---- Exercise material

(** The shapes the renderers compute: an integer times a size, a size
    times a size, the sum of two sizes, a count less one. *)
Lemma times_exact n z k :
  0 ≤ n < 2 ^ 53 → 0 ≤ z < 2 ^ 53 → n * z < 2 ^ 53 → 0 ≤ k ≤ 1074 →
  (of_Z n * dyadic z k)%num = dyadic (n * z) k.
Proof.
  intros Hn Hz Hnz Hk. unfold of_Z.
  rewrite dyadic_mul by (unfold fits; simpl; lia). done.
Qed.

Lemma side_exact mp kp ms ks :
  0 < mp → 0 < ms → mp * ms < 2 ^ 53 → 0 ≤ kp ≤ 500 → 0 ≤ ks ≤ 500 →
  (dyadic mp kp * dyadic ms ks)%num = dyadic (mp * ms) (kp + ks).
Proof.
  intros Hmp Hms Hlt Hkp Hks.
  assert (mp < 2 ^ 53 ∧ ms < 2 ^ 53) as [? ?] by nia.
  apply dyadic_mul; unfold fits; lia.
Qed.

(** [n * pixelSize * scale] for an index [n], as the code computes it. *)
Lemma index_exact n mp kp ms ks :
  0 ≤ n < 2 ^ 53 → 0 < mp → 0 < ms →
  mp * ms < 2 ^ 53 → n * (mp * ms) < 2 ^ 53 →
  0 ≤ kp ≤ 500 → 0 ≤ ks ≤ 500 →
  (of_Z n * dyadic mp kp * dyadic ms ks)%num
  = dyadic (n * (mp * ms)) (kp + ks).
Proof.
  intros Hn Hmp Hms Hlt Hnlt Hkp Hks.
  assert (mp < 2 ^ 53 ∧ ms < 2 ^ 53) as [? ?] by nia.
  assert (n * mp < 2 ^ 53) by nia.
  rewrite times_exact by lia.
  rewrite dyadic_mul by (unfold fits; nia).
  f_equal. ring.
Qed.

--------
---- Exercise material

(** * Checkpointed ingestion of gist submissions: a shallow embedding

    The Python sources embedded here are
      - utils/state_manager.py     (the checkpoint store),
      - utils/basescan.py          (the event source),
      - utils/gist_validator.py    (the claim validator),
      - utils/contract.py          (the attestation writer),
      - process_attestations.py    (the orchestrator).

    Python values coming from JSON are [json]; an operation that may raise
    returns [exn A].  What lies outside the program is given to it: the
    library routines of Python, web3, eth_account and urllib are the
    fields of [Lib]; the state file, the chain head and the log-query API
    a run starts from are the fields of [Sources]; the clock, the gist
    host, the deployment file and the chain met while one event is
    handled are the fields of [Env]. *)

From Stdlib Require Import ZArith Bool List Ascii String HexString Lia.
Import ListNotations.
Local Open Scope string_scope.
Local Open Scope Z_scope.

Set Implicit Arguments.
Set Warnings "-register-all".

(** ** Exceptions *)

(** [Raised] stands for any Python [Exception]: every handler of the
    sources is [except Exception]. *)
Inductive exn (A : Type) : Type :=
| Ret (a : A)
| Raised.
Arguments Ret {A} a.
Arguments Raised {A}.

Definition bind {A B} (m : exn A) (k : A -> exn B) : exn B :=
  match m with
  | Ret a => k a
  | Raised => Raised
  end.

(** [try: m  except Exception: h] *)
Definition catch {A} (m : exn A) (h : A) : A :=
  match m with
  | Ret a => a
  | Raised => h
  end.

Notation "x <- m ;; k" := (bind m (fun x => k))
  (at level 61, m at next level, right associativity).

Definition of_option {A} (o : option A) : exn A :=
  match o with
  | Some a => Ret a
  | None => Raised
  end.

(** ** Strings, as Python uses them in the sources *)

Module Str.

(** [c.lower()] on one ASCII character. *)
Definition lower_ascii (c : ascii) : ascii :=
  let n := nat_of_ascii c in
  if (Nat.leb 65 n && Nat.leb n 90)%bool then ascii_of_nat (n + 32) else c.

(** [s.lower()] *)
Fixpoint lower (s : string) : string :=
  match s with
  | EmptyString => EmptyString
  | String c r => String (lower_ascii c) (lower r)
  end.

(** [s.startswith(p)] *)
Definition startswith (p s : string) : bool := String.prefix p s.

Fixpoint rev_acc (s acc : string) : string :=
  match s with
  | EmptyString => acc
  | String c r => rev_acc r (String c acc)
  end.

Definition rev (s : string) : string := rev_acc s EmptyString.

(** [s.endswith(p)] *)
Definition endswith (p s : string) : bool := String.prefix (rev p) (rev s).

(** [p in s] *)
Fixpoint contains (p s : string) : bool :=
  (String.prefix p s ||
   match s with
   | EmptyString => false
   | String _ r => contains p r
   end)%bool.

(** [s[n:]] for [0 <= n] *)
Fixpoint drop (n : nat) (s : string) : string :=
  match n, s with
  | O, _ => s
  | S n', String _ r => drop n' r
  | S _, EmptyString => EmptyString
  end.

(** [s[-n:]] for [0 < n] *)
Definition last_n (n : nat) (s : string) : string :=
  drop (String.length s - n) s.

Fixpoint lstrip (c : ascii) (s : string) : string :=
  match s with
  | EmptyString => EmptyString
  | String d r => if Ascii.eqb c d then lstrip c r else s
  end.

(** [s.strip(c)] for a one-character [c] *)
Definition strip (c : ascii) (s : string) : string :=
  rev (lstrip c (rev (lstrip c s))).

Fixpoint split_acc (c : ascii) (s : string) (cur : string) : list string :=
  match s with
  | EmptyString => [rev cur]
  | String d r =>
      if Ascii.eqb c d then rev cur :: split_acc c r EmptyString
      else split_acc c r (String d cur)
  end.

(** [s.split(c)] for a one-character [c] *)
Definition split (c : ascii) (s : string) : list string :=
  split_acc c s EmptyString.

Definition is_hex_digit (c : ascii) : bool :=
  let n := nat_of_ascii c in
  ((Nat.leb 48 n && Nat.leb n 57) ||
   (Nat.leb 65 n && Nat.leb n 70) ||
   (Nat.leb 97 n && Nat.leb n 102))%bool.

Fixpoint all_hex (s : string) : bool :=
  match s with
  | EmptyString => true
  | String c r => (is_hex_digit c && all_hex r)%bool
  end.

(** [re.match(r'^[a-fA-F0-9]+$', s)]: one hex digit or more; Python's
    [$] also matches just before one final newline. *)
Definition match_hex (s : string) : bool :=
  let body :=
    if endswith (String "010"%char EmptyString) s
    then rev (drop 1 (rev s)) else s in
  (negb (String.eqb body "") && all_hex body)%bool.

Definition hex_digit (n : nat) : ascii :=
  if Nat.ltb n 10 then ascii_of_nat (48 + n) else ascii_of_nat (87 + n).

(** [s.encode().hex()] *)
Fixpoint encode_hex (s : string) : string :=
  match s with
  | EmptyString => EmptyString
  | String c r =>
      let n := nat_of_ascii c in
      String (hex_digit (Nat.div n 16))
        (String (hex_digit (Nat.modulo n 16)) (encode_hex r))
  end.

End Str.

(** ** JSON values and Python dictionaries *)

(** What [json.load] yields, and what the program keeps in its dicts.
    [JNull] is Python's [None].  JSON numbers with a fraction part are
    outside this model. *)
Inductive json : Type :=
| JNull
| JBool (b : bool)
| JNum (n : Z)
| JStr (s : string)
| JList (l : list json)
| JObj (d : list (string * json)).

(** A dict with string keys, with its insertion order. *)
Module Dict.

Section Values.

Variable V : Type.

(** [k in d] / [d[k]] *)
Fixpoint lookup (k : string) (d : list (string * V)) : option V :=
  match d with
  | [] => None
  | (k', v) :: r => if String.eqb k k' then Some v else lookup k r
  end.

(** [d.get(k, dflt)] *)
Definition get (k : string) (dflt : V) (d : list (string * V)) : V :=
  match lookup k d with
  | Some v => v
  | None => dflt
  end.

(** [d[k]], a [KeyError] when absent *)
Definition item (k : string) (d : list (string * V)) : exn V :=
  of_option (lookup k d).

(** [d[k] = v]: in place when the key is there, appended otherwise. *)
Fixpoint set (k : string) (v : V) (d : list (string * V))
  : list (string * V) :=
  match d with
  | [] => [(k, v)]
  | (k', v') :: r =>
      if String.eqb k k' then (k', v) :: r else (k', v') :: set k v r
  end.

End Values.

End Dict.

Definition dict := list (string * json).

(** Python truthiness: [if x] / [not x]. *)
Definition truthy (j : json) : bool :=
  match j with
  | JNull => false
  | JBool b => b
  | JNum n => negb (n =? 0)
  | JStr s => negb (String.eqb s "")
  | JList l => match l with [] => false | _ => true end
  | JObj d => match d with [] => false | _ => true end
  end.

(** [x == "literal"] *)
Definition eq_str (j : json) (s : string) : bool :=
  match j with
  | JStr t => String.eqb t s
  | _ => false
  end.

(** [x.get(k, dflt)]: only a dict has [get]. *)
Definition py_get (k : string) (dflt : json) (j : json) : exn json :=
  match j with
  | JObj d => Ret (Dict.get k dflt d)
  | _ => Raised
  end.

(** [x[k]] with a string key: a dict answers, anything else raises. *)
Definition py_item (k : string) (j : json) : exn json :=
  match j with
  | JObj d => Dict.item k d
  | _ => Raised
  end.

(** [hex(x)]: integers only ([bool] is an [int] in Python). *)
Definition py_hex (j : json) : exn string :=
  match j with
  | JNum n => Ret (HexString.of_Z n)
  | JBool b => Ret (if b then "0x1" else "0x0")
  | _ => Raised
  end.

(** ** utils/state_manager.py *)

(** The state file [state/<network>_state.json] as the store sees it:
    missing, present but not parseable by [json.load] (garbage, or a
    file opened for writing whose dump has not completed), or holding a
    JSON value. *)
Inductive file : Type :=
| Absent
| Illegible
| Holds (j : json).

--------

Action item
The total is all that is wanted here: please count the lines of the material that contain the word "outside".

Finished task
2